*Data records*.
━━━━

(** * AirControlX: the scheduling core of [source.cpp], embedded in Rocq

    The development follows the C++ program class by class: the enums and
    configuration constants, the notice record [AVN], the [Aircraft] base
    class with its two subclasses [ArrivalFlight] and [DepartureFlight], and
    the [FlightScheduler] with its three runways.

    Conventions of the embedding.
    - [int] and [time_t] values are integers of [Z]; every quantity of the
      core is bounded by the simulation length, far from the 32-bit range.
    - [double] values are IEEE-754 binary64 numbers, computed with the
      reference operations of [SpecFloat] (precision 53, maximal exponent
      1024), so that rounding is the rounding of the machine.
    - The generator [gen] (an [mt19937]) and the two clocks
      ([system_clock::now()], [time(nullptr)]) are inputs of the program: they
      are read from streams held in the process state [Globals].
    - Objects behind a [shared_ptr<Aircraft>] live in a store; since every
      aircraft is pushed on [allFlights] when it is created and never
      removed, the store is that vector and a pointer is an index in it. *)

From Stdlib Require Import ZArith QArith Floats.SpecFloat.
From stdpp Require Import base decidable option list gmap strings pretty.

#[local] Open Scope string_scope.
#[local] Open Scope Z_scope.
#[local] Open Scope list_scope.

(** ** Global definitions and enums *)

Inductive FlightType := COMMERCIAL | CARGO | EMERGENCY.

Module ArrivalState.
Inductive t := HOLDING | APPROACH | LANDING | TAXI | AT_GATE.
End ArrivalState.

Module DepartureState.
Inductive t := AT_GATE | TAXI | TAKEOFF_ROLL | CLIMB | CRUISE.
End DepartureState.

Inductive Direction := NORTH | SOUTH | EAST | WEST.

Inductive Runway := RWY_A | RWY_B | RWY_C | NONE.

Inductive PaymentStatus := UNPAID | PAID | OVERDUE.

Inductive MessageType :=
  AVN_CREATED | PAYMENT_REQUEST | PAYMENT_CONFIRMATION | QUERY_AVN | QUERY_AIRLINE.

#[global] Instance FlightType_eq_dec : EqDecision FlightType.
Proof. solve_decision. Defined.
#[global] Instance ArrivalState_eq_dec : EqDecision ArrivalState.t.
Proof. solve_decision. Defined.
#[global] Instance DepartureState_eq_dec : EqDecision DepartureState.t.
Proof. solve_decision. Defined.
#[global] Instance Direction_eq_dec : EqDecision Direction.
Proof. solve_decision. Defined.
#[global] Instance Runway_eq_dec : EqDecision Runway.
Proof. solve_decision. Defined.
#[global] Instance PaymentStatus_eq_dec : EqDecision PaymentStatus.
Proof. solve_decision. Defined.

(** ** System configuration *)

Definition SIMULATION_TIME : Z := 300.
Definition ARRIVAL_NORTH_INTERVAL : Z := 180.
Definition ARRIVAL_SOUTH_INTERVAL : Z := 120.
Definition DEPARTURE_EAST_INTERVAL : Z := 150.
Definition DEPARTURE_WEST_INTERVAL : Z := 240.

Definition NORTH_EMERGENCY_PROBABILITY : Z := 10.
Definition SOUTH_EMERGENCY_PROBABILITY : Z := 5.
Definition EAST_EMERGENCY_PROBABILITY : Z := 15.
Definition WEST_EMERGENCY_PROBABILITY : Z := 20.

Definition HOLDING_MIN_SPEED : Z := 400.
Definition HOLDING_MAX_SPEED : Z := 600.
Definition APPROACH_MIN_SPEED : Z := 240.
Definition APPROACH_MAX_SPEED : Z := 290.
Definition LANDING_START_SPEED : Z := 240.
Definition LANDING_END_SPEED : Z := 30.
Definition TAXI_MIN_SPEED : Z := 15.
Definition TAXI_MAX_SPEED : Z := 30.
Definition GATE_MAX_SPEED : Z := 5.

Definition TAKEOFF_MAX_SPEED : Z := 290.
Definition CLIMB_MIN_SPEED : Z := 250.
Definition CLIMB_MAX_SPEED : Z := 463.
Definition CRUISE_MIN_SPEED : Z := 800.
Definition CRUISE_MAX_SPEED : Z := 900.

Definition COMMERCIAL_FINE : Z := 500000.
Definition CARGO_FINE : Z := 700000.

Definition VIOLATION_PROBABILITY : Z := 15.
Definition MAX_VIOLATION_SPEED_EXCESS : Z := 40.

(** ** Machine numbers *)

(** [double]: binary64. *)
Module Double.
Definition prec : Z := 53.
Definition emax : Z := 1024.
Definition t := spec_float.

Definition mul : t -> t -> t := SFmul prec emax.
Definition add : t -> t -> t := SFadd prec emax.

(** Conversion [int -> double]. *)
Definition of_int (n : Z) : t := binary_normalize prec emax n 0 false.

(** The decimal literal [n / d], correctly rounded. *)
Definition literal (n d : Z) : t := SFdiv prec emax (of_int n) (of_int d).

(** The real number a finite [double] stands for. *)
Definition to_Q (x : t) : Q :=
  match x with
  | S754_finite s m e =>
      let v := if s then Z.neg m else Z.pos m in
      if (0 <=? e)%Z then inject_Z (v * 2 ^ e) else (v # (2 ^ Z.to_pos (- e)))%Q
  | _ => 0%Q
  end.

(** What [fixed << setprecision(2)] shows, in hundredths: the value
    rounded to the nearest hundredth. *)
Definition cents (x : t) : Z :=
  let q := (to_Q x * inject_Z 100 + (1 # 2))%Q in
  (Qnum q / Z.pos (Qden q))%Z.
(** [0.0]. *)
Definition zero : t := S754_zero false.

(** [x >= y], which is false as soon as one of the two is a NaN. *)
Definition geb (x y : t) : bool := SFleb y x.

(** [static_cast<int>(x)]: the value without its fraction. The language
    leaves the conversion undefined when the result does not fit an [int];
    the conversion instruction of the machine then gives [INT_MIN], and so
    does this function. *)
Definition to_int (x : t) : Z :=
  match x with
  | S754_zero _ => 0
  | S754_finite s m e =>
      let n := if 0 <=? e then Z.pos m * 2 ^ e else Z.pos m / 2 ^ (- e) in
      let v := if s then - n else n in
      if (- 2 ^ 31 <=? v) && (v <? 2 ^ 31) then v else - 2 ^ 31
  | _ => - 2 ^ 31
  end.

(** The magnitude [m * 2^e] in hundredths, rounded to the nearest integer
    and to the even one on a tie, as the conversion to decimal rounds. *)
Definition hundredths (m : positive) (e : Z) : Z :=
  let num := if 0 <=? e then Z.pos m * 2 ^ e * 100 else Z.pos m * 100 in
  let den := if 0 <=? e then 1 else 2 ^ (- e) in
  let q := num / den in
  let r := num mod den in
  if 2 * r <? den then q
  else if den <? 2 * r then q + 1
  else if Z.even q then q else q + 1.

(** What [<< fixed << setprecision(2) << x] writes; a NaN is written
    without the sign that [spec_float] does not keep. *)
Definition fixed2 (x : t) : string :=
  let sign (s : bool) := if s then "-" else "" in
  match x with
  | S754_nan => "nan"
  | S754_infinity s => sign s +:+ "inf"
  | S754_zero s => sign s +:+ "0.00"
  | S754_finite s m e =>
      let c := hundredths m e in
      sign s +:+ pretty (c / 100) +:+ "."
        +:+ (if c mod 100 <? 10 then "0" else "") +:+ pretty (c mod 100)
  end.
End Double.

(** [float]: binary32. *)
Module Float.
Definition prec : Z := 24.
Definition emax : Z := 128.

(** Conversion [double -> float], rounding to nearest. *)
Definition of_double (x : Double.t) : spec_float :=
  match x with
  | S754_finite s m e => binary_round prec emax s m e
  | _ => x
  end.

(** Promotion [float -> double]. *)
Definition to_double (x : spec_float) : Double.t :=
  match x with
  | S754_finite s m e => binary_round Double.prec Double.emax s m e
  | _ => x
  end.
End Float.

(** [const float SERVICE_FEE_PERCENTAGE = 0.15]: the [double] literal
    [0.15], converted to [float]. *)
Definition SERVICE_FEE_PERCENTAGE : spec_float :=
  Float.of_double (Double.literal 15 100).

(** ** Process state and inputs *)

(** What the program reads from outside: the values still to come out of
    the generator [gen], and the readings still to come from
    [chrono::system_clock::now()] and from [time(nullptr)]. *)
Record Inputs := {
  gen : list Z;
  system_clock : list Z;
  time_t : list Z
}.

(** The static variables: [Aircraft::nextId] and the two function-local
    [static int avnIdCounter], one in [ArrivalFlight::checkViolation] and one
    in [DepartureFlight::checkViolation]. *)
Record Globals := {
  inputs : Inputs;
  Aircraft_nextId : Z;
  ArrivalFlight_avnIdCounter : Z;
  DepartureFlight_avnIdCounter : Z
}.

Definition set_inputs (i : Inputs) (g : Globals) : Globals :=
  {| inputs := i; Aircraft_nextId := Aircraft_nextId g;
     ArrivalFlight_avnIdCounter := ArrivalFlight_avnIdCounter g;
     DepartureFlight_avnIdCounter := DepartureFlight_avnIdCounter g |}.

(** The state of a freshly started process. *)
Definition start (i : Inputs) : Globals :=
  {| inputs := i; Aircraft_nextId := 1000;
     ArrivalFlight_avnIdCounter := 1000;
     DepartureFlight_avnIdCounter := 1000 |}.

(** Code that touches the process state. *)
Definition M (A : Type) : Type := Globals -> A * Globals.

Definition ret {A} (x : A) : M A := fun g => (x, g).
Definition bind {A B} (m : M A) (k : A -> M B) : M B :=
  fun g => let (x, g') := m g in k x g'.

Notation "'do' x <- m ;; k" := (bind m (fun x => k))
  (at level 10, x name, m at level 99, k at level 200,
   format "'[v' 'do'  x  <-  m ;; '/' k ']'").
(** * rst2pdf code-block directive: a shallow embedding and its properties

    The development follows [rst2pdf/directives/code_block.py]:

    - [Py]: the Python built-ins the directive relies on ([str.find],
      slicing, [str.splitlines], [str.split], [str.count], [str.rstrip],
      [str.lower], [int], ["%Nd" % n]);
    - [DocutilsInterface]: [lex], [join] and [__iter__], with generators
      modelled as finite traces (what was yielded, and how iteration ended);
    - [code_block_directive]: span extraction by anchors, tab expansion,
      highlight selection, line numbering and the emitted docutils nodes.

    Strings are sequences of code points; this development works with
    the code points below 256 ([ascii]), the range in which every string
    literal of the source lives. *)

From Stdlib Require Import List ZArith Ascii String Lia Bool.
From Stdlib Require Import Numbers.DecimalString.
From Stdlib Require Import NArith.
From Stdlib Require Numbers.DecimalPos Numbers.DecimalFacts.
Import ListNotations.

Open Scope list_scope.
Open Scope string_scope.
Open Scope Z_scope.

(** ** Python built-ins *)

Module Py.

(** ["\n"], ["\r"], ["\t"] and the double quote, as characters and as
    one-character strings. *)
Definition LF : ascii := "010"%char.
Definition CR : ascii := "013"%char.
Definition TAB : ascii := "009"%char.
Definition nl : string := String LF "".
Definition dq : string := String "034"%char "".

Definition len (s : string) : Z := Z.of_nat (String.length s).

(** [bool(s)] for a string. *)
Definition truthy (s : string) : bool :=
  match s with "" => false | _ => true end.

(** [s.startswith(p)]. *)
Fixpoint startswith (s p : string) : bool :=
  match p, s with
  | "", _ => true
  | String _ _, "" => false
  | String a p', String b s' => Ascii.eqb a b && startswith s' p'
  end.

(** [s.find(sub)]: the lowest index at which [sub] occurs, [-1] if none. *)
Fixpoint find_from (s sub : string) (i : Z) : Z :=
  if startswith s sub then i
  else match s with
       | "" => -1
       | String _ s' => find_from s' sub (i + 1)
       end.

━━━━

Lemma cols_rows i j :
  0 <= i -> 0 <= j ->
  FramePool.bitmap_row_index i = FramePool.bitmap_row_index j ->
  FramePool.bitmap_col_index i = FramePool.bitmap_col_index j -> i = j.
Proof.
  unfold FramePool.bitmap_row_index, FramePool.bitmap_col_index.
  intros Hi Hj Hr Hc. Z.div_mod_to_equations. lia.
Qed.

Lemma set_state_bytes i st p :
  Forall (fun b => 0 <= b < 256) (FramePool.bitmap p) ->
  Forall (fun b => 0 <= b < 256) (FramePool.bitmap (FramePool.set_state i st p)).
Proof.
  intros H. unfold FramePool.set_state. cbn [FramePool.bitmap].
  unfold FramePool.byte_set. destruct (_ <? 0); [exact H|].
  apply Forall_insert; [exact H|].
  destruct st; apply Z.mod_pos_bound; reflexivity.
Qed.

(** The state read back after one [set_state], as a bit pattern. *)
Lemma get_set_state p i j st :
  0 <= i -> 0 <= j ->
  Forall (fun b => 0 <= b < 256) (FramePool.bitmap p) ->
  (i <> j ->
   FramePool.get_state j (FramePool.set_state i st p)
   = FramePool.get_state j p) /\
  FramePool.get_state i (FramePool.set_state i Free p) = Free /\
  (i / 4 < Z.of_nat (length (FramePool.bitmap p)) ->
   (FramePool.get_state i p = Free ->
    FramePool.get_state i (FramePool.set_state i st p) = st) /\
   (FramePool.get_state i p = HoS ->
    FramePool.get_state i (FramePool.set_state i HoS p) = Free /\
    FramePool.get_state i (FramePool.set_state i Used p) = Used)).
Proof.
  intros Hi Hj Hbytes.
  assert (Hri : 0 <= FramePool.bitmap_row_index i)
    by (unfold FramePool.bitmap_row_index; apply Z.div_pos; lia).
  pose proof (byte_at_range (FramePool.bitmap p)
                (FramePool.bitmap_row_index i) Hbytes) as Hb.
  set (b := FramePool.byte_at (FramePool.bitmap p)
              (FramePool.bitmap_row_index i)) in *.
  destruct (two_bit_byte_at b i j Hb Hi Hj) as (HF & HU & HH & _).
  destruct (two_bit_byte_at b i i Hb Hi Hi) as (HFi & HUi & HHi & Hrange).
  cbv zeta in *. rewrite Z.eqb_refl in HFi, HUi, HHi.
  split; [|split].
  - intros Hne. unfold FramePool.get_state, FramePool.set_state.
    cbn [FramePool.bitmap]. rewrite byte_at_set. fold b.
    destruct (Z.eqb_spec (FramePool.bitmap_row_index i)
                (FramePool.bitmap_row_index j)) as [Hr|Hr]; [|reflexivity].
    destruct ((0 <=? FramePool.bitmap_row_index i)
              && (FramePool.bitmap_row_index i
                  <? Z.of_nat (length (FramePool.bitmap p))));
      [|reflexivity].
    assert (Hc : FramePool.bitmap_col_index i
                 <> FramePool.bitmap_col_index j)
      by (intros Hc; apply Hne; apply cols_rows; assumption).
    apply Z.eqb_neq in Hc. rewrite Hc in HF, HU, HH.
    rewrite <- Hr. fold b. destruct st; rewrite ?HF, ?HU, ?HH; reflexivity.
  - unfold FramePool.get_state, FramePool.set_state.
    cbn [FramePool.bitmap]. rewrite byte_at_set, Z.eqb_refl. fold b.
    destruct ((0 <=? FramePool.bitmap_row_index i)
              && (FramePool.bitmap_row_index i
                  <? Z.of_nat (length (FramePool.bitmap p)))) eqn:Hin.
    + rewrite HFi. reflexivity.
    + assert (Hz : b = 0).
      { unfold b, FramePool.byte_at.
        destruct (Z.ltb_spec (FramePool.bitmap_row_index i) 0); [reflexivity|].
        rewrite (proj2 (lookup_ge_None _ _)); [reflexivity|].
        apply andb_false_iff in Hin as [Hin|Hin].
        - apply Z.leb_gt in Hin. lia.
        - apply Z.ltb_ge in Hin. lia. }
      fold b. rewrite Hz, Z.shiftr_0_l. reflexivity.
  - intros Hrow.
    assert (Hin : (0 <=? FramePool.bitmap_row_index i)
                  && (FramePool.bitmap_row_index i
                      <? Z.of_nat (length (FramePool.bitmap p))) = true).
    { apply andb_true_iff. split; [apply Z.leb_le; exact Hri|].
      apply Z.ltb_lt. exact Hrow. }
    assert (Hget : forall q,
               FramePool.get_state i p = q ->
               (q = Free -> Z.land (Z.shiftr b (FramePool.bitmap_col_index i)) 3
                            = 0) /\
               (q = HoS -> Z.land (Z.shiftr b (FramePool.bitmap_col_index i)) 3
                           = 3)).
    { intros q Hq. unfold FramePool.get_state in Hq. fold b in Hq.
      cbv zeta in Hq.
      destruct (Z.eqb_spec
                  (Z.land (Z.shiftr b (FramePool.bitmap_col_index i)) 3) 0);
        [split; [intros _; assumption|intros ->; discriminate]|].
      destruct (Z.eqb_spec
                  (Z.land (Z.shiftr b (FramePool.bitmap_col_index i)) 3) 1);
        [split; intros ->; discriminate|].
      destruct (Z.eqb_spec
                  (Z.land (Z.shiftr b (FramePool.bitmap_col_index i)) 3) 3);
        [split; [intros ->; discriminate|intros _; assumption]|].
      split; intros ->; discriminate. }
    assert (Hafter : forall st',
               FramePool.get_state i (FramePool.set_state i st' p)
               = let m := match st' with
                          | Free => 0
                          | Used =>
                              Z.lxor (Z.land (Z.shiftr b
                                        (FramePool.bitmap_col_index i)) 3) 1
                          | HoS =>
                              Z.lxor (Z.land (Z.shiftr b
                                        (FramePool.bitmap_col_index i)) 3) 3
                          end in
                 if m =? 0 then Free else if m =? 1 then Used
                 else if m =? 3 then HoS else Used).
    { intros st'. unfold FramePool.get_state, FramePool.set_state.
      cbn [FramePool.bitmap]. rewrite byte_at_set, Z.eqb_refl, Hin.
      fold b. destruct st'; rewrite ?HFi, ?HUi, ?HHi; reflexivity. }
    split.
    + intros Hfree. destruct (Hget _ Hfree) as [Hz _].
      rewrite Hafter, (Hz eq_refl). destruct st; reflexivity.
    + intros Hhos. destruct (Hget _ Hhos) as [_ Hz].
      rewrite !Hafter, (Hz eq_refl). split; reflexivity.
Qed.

━━━━

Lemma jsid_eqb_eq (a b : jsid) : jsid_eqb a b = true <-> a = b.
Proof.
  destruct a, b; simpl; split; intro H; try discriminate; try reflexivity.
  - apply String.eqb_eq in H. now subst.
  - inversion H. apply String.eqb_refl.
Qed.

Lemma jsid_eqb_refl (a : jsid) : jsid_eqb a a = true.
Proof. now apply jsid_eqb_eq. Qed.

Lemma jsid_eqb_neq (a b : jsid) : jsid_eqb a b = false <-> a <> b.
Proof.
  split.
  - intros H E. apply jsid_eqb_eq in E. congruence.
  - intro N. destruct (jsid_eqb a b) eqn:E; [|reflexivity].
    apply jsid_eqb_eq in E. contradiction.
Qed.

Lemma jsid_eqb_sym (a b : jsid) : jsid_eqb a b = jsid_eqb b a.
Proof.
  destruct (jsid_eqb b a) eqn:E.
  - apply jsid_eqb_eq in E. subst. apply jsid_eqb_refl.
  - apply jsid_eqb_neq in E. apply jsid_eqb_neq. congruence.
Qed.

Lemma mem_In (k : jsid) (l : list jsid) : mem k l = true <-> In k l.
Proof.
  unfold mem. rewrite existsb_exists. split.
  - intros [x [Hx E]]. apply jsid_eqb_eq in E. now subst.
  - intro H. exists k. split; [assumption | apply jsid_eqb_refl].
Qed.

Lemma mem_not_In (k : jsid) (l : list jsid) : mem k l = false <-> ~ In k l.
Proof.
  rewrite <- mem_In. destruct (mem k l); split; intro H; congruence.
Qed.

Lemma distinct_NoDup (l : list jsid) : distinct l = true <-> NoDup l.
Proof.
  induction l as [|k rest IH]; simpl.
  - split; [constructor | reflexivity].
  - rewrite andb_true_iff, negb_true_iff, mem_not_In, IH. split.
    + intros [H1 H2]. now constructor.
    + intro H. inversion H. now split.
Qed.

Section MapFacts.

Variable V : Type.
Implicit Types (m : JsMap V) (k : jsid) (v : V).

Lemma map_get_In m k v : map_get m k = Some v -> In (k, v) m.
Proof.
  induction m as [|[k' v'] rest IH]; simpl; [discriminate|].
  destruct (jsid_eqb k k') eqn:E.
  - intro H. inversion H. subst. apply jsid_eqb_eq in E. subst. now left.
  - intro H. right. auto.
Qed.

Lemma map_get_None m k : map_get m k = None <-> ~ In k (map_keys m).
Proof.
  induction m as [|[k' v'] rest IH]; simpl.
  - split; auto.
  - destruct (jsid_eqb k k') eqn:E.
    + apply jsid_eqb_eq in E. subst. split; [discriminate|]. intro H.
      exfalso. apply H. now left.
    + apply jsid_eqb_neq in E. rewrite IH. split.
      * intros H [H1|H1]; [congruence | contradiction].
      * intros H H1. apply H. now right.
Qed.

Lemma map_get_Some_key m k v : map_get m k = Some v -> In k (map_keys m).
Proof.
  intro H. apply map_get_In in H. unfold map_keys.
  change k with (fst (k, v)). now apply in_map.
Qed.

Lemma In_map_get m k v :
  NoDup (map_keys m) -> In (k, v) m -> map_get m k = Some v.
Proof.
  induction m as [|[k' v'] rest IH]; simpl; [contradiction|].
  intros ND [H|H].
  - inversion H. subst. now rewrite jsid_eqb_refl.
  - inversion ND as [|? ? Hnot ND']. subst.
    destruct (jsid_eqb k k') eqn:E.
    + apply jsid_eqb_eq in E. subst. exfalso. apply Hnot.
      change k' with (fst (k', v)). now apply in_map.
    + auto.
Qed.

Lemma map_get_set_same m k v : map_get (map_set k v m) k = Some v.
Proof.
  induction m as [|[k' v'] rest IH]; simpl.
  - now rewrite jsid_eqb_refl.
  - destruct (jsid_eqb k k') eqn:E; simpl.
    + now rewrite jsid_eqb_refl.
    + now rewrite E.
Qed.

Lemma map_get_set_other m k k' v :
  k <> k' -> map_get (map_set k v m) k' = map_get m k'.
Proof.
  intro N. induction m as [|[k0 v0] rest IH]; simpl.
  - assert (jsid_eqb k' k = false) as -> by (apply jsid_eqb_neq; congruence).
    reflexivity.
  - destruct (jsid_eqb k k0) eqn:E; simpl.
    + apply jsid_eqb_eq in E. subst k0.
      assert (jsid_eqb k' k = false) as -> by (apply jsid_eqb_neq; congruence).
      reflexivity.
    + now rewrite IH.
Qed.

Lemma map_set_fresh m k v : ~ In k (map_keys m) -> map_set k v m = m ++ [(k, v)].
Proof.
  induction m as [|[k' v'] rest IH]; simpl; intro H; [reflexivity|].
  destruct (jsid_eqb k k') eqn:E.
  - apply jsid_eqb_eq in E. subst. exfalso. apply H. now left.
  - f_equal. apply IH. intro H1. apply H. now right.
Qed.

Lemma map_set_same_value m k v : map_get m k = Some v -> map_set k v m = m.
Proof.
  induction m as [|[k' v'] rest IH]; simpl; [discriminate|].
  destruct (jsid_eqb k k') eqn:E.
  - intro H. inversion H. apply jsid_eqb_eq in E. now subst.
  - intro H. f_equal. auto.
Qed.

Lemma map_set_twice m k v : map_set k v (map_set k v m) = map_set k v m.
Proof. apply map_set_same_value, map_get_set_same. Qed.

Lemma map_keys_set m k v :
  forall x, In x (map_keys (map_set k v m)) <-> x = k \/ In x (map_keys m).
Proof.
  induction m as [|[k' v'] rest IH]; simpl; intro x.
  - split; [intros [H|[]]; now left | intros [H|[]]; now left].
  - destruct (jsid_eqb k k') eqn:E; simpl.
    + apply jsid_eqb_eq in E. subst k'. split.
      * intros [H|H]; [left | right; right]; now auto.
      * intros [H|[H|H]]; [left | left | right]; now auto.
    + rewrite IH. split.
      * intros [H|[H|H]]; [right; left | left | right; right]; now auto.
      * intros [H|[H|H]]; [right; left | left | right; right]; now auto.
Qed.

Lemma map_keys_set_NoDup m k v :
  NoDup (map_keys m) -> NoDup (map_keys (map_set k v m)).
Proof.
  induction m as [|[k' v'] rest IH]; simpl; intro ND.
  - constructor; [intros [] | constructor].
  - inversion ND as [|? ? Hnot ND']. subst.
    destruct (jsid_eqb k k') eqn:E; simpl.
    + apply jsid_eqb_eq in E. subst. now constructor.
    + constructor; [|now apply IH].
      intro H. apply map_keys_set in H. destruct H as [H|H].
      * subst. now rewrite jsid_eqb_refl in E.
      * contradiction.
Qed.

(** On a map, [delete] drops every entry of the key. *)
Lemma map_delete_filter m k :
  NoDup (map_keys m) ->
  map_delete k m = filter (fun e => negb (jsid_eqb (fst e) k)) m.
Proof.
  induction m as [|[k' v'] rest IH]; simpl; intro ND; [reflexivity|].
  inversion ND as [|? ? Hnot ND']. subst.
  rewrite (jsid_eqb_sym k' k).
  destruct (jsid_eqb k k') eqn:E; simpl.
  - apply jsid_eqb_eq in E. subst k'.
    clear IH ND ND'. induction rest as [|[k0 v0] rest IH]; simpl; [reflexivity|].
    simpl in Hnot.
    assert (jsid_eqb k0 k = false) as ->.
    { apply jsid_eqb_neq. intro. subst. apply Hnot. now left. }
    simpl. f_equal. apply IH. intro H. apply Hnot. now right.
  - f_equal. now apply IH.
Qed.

━━━━

*Task details*. Out of the data above, give again only the lines starting at the one holding "(FramePool.get_state i p = HoS ->" and ending at the one holding "destruct (two_bit_byte_at b i j", unchanged.

*Answer space*.
   (FramePool.get_state i p = HoS ->
    FramePool.get_state i (FramePool.set_state i HoS p) = Free /\
    FramePool.get_state i (FramePool.set_state i Used p) = Used)).
Proof.
  intros Hi Hj Hbytes.
  assert (Hri : 0 <= FramePool.bitmap_row_index i)
    by (unfold FramePool.bitmap_row_index; apply Z.div_pos; lia).
  pose proof (byte_at_range (FramePool.bitmap p)
                (FramePool.bitmap_row_index i) Hbytes) as Hb.
  set (b := FramePool.byte_at (FramePool.bitmap p)
              (FramePool.bitmap_row_index i)) in *.
  destruct (two_bit_byte_at b i j Hb Hi Hj) as (HF & HU & HH & _).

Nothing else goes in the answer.